Task goal :: In the entries below, find the line with "ones are followed, at" and the line with "(** [re.search(r, s)"; give again those lines and every line between them, exactly.

[Stored items]
(** * fresh_news_2: the AP News collection engine (collectors.py)

    A shallow embedding of [collectors.py]: the [News] item extractor
    (bounded-retry field readers, the phrase counter, the money detector)
    and the [APNewsCollector] engine (constructor normalisation, the
    category filter loop and the fault-budgeted pagination loop).

    The browser, the calendar, the clock and the Unicode tables are external
    collaborators: they appear as records of oracles ([Browser], [Env]) and
    as scripted answers of the DOM ([WebElement]).  Python's built-ins used
    by the code ([str.count], [str.split], [re.search], string comparison,
    [sha1]) are modelled from their documented behaviour.  A collaborator
    call made inside a [try] either returns or raises one of the Selenium
    exceptions that [try] catches; outside a [try], the two calls whose
    failure the code does not catch (waiting for an element, unpacking the
    page counts) end the run as [Raised]. *)

From Stdlib Require Import ZArith NArith List Bool Lia Ascii String DecimalString.
From Stdlib.Strings Require Import Byte.
From stdpp Require Import base gmap.
Import ListNotations.

Set Implicit Arguments.

(* ===================================================================== *)
(** * Python strings *)
(* ===================================================================== *)

(** A Python [str] is a sequence of Unicode code points. *)
Definition str := list N.

(** ASCII literals of the source, as code points. *)
Definition u (s : string) : str := map N_of_ascii (list_ascii_of_string s).

Module PyStr.

(** [bool(s)]: a string is truthy iff it is not empty. *)
Definition truthy (s : str) : bool :=
  match s with [] => false | _ :: _ => true end.

(** [s.startswith(sub)], the test [str.count] makes at each position. *)
Fixpoint startswith (sub s : str) : bool :=
  match sub, s with
  | [], _ => true
  | _ :: _, [] => false
  | a :: sub', b :: s' => (a =? b)%N && startswith sub' s'
  end.

(** The left-to-right scan of [str.count] for a non-empty [sub]: [skip] is
    the number of characters still covered by the last occurrence found. *)
Fixpoint count_scan (sub s : str) (skip : nat) : nat :=
  match s with
  | [] => 0
  | _ :: s' =>
    match skip with
    | S k => count_scan sub s' k
    | O =>
      if startswith sub s
      then S (count_scan sub s' (length sub - 1))
      else count_scan sub s' 0
    end
  end.

(** [s.count(sub)]; CPython answers [len(s) + 1] for the empty [sub]. *)
Definition count (s sub : str) : Z :=
  match sub with
  | [] => Z.of_nat (length s) + 1
  | _ :: _ => Z.of_nat (count_scan sub s 0)
  end.

(** [a < b] on strings: lexicographic order of the code points, a proper
    prefix being smaller. *)
Fixpoint lt (a b : str) : bool :=
  match a, b with
  | _, [] => false
  | [], _ :: _ => true
  | x :: a', y :: b' =>
    if (x <? y)%N then true
    else if (x =? y)%N then lt a' b'
    else false
  end.

(** Splitting on a non-empty separator, [s.split(sep)]: [cur] holds the
    reversed characters of the piece being read, [skip] the characters of a
    separator still to drop. *)
Fixpoint split_scan (sep s : str) (skip : nat) (cur : str) : list str :=
  match s with
  | [] => [rev cur]
  | c :: s' =>
    match skip with
    | S k => split_scan sep s' k cur
    | O =>
      if startswith sep s
      then rev cur :: split_scan sep s' (length sep - 1) []
      else split_scan sep s' 0 (c :: cur)
    end
  end.

Inductive split_result :=
| SplitOk (pieces : list str)
| SplitValueError.

(** [s.split(sep)]: an empty separator raises [ValueError]. *)
Definition split (s sep : str) : split_result :=
  match sep with
  | [] => SplitValueError
  | _ :: _ => SplitOk (split_scan sep s 0 [])
  end.

(** ** What "number of non-overlapping occurrences" means *)

(** [sub] occurs in [s] at position [p]. *)
Definition occurs_at (sub s : str) (p : nat) : Prop :=
  p <= length s /\ firstn (length sub) (skipn p s) = sub.

(** Positions in increasing order, none before [lo], two consecutive ones
    at least [w] apart (and distinct). *)
Inductive spaced (w : nat) : nat -> list nat -> Prop :=
| spaced_nil lo : spaced w lo []
| spaced_cons lo p ps :
    lo <= p -> spaced w (p + Nat.max w 1) ps -> spaced w lo (p :: ps).

(** A family of pairwise non-overlapping occurrences of [sub] in [s]. *)
Definition nonoverlapping (sub s : str) (ps : list nat) : Prop :=
  spaced (length sub) 0 ps /\ Forall (occurs_at sub s) ps.

(** [n] is the number of non-overlapping occurrences of [sub] in [s]: the
    size of a largest such family. *)
Definition occurrences (sub s : str) (n : nat) : Prop :=
  (exists ps, nonoverlapping sub s ps /\ length ps = n) /\
  (forall ps, nonoverlapping sub s ps -> length ps <= n).

End PyStr.

(* ===================================================================== *)
(** * Regular expressions: what [re.search] needs *)
(* ===================================================================== *)

Module Re.

(** The fragment of Python's [re] syntax the money pattern is written in.
    Groups only group here (no back-references), so they leave no trace. *)
Inductive regex :=
| Eps
| Chr (c : N)               (* one literal character, escaped or not *)
| Cls (p : N -> bool)       (* a character class: [\d], [\D], [[1-9]] *)
| Bol                       (* [^] *)
| Eol                       (* [$] *)
| Seq (r1 r2 : regex)
| Alt (r1 r2 : regex)       (* [r1|r2] *)
| Star (r : regex).         (* [r*] *)

(** A place in the subject string: whether it is the very start, and the
    characters to its right. *)
Definition pos := (bool * str)%type.

Definition remaining (p : pos) : nat := length (snd p).

(** The places [r*] can end at, given the places one [r] can end at.  An
    iteration that consumes nothing adds no place, so only the consuming
    ones are followed, at most [fuel] deep. *)
Fixpoint star_ends (step : pos -> list pos) (fuel : nat) (p : pos) : list pos :=
  match fuel with
  | O => [p]
  | S f =>
    p :: flat_map (star_ends step f)
           (List.filter (fun q => remaining q <? remaining p) (step p))
  end.

(** All the places a match of [r] that starts at [p] can end at.  [^]
    matches at the start only and [$] at the end or before a final newline
    (no [MULTILINE] flag). *)
Fixpoint ends (r : regex) (p : pos) : list pos :=
  match r with
  | Eps => [p]
  | Chr c =>
    match snd p with
    | x :: s => if (x =? c)%N then [(false, s)] else []
    | [] => []
    end
  | Cls f =>
    match snd p with
    | x :: s => if f x then [(false, s)] else []
    | [] => []
    end
  | Bol => if fst p then [p] else []
  | Eol =>
    match snd p with
    | [] => [p]
    | [x] => if (x =? 10)%N then [p] else []
    | _ => []
    end
  | Seq r1 r2 => flat_map (ends r2) (ends r1 p)
  | Alt r1 r2 => ends r1 p ++ ends r2 p
  | Star r1 => star_ends (ends r1) (remaining p) p
  end.

(** [re.search(r, s) is not None]: some match starts somewhere in [s]. *)
Fixpoint search_from (r : regex) (at_start : bool) (s : str) : bool :=
  match ends r (at_start, s) with
  | _ :: _ => true
  | [] =>
    match s with
    | [] => false
    | _ :: s' => search_from r false s'
    end
  end.

Definition search (r : regex) (s : str) : bool := search_from r true s.

(** ** The meaning of a pattern, as a relation *)

Inductive matches : regex -> pos -> pos -> Prop :=
| m_eps p : matches Eps p p
| m_chr c b s : matches (Chr c) (b, c :: s) (false, s)
| m_cls (f : N -> bool) b x s : f x = true -> matches (Cls f) (b, x :: s) (false, s)
| m_bol s : matches Bol (true, s) (true, s)
| m_eol_end b : matches Eol (b, []) (b, [])
| m_eol_newline b : matches Eol (b, [10%N]) (b, [10%N])
| m_seq r1 r2 p q t : matches r1 p q -> matches r2 q t -> matches (Seq r1 r2) p t
| m_alt_l r1 r2 p q : matches r1 p q -> matches (Alt r1 r2) p q
| m_alt_r r1 r2 p q : matches r2 p q -> matches (Alt r1 r2) p q
| m_star_stop r p : matches (Star r) p p
| m_star_more r p q t : matches r p q -> matches (Star r) q t -> matches (Star r) p t.

(** The pattern matches a substring of [s]. *)
Definition found (r : regex) (s : str) : Prop :=
  exists before rest q,
    s = before ++ rest /\
    matches r (match before with [] => true | _ :: _ => false end, rest) q.

(** ** Derived forms *)

(** A literal word. *)
Fixpoint lit (s : str) : regex :=
  match s with
  | [] => Eps
  | c :: s' => Seq (Chr c) (lit s')
  end.

(** [r{n}] *)
Fixpoint times (n : nat) (r : regex) : regex :=
  match n with
  | O => Eps
  | S k => Seq r (times k r)
  end.

(** [r{0,n}] *)
Fixpoint upto (n : nat) (r : regex) : regex :=
  match n with
  | O => Eps
  | S k => Alt Eps (Seq r (upto k r))
  end.

(** [[a-b]] *)
Definition range (a b : N) : regex := Cls (fun c => (a <=? c)%N && (c <=? b)%N).

Fixpoint seqs (rs : list regex) : regex :=
  match rs with
  | [] => Eps
  | [r] => r
  | r :: rs' => Seq r (seqs rs')
  end.

(** ["|".join(rs)] of at least one pattern. *)
Fixpoint alts (r : regex) (rs : list regex) : regex :=
  match rs with
  | [] => r
  | r' :: rs' => Alt r (alts r' rs')
  end.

Response for this exercise ::
    ones are followed, at most [fuel] deep. *)
Fixpoint star_ends (step : pos -> list pos) (fuel : nat) (p : pos) : list pos :=
  match fuel with
  | O => [p]
  | S f =>
    p :: flat_map (star_ends step f)
           (List.filter (fun q => remaining q <? remaining p) (step p))
  end.

(** All the places a match of [r] that starts at [p] can end at.  [^]
    matches at the start only and [$] at the end or before a final newline
    (no [MULTILINE] flag). *)
Fixpoint ends (r : regex) (p : pos) : list pos :=
  match r with
  | Eps => [p]
  | Chr c =>
    match snd p with
    | x :: s => if (x =? c)%N then [(false, s)] else []
    | [] => []
    end
  | Cls f =>
    match snd p with
    | x :: s => if f x then [(false, s)] else []
    | [] => []
    end
  | Bol => if fst p then [p] else []
  | Eol =>
    match snd p with
    | [] => [p]
    | [x] => if (x =? 10)%N then [p] else []
    | _ => []
    end
  | Seq r1 r2 => flat_map (ends r2) (ends r1 p)
  | Alt r1 r2 => ends r1 p ++ ends r2 p
  | Star r1 => star_ends (ends r1) (remaining p) p
  end.

(** [re.search(r, s) is not None]: some match starts somewhere in [s]. *)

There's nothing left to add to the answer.